__PROBLEM__: The response must contain every line below in which "Require" appears.

━━━━

(** * Face extraction and recombination: geometry and metadata contract

    A shallow embedding of [stage1.py] (extraction: [to_square_bbox],
    [get_padded_landmark_bbox], [manual_crop_callback], [prepare_faces]) and
    of [stage3.py] ([recombine_panel]), followed by the properties of the
    written specification that were checked against it.

    Modelling conventions.
    - Python integers are [Z].  The floats [to_square_bbox] computes are
      binary64 numbers that are integer multiples of 1/2; module [double]
      gives their arithmetic with its rounding to 53 significant bits, so
      that the function is followed beyond 2^53 as well, up to the overflow
      of binary64 (about 1.8e308, where Python raises).  Landmarks are
      rationals [Q]; [int(...)] on a float truncates toward zero.
    - Exceptions and state: a small monad [M] over a [world] (regular files,
      directories, standard output, the module globals of stage 1, the
      image writers installed with Pillow).  A raised exception keeps the
      effects performed before it.
    - The Python standard library ([os.path], [os.makedirs], [json], [dict]
      and [list] indexing) is modelled as it behaves, paths being compared
      as they are written.  [os.makedirs] follows the definition of the
      standard library: it makes the missing ancestors, accepts an existing
      directory, and raises on the empty path and on a regular file in its
      way.
    - Pillow is modelled by the documented contract of [open], [convert],
      [crop], [resize], [paste] and [save], as symbolic image terms, so that
      no statement depends on pixel content: [crop] checks the order of the
      box and the limit on the number of pixels, [resize] refuses a side
      below 1, [save] chooses the format by the extension.  Drawing calls of
      OpenCV ([cv2.rectangle], [cv2.imshow]) only touch the display buffer
      and are left out. *)

From Stdlib Require Import ZArith QArith List String Ascii Bool Lia.
From Stdlib Require Import DecimalString.
Import ListNotations.
(** * VB6 Project Mapper: registry, graph queries and diagram projections

    A shallow embedding of the Python sources

      - [models/components.py]             (VB6Component, VB6Project)
      - [utils/helpers.py]                 (count_components_by_type,
                                            has_dependents, get_dependents)
      - [parsers/vbp_parser.py]            (parse_vbp_file,
                                            add_component_from_line)
      - [generators/json_generator.py]     (export_json)
      - [generators/diagrams/*.py]         (core, form and business views)

    Python [str] values are modelled by [string]; the manifest is decoded
    as latin-1, so one [ascii] stands for one code point below 256. *)

From Stdlib Require Import Ascii String.
From stdpp Require Import base decidable option list sorting.
From stdpp Require Import strings pretty gmap.

Open Scope string_scope.
Open Scope list_scope.
Open Scope nat_scope.

(* ===================================================================== *)
(** ** Python string primitives                                           *)
(* ===================================================================== *)

Module PyStr.

(** [str.lower()] on the latin-1 range: A-Z and the accented capitals
    U+00C0..U+00DE (the multiplication sign U+00D7 apart) move up by 32. *)
Definition lower_char (a : ascii) : ascii :=
  let n := N_of_ascii a in
  if ((65 <=? n) && (n <=? 90))%N
     || ((192 <=? n) && (n <=? 222) && negb (n =? 215))%N
  then ascii_of_N (n + 32) else a.

Fixpoint lower (s : string) : string :=
  match s with
  | EmptyString => EmptyString
  | String a s' => String (lower_char a) (lower s')
  end.

(** [f"{prefix}{i}"] *)
Definition fmt_id (prefix_ : string) (i : nat) : string := prefix_ +:+ pretty i.

(** Whitespace of [str.strip()] below U+0100. *)
Definition isspace (a : ascii) : bool :=
  let n := N_of_ascii a in
  (((9 <=? n) && (n <=? 13)) || ((28 <=? n) && (n <=? 32))
   || (n =? 133) || (n =? 160))%N.

Fixpoint lstrip (s : string) : string :=
  match s with
  | EmptyString => EmptyString
  | String a s' => if isspace a then lstrip s' else s
  end.

Definition rstrip (s : string) : string := String.rev (lstrip (String.rev s)).

Definition strip (s : string) : string := rstrip (lstrip s).

(** [s[n:]] *)
Fixpoint drop_chars (n : nat) (s : string) : string :=
  match n, s with
  | O, _ => s
  | S n', String _ s' => drop_chars n' s'
  | S _, EmptyString => EmptyString
  end.

(** [s[:-1]] *)
Fixpoint drop_last (s : string) : string :=
  match s with
  | EmptyString => EmptyString
  | String a EmptyString => EmptyString
  | String a s' => String a (drop_last s')
  end.

(** [s[1:-1]] *)
Definition inner (s : string) : string := drop_last (drop_chars 1 s).

Definition startswith (s pre : string) : bool := String.prefix pre s.

(** [s.endswith(c)] for a one-character [c]. *)
Fixpoint endswith_char (s : string) (c : ascii) : bool :=
  match s with
  | EmptyString => false
  | String a EmptyString => bool_decide (a = c)
  | String _ s' => endswith_char s' c
  end.

(** [s.split(sep)] for a one-character separator: never empty. *)
Fixpoint split (sep : ascii) (s : string) : list string :=
  match s with
  | EmptyString => [EmptyString]
  | String a s' =>
      if decide (a = sep) then EmptyString :: split sep s'
      else match split sep s' with
           | x :: xs => String a x :: xs
           | [] => [String a EmptyString]
           end
  end.

(** [s.split(sep, 1)] when [sep in s]: the text before and after the
    first separator; [None] when [sep not in s]. *)
Fixpoint split_once (sep : ascii) (s : string) : option (string * string) :=
  match s with
  | EmptyString => None
  | String a s' =>
      if decide (a = sep) then Some (EmptyString, s')
      else match split_once sep s' with
           | Some (k, v) => Some (String a k, v)
           | None => None
           end
  end.
(** * Duplicate Code Detection Tool: the report model and the aggregator

    A shallow embedding of [core.py]: the dataclasses [FileSimilarity],
    [SimilarityReport] and [DetectionResult] with their query and
    serialisation methods, and [DuplicateCodeDetector._process_result],
    which turns the raw mapping returned by [run] into a [DetectionResult].

    Python values are dynamically typed, so the values read out of
    [raw_data] are kept as they are ([pyval]); operations that Python
    may refuse raise an exception ([result]). *)

From Stdlib Require Import ZArith String List Bool Lia.
From Stdlib Require Import Floats.SpecFloat.
Import ListNotations.

Local Open Scope string_scope.
Local Open Scope list_scope.
Local Open Scope Z_scope.

(* ===================================================================== *)
(** ** Python numbers *)
(* ===================================================================== *)

(** A Python [float] is an IEEE 754 binary64 number. *)
Definition float := spec_float.

Definition prec : Z := 53.
Definition emax : Z := 1024.

(** The float nearest to [m * 2^e] (ties to even); infinite on overflow. *)
Definition float_of_dyadic (m e : Z) : float := binary_normalize prec emax m e false.

(** The value of a number that is not a NaN: an infinity or a dyadic
    rational [n * 2^e]. *)
Inductive xreal : Type :=
| XNegInf
| XFin (n e : Z)
| XPosInf.

Definition float_value (f : float) : option xreal :=
  match f with
  | S754_nan => None
  | S754_infinity s => Some (if s then XNegInf else XPosInf)
  | S754_zero _ => Some (XFin 0 0)
  | S754_finite s m e => Some (XFin (cond_Zopp s (Zpos m)) e)
  end.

━━━━

__EXERCISE RESULT__:
From Stdlib Require Import ZArith QArith List String Ascii Bool Lia.
From Stdlib Require Import DecimalString.
From Stdlib Require Import Ascii String.
From stdpp Require Import base decidable option list sorting.
From stdpp Require Import strings pretty gmap.
From Stdlib Require Import ZArith String List Bool Lia.
From Stdlib Require Import Floats.SpecFloat.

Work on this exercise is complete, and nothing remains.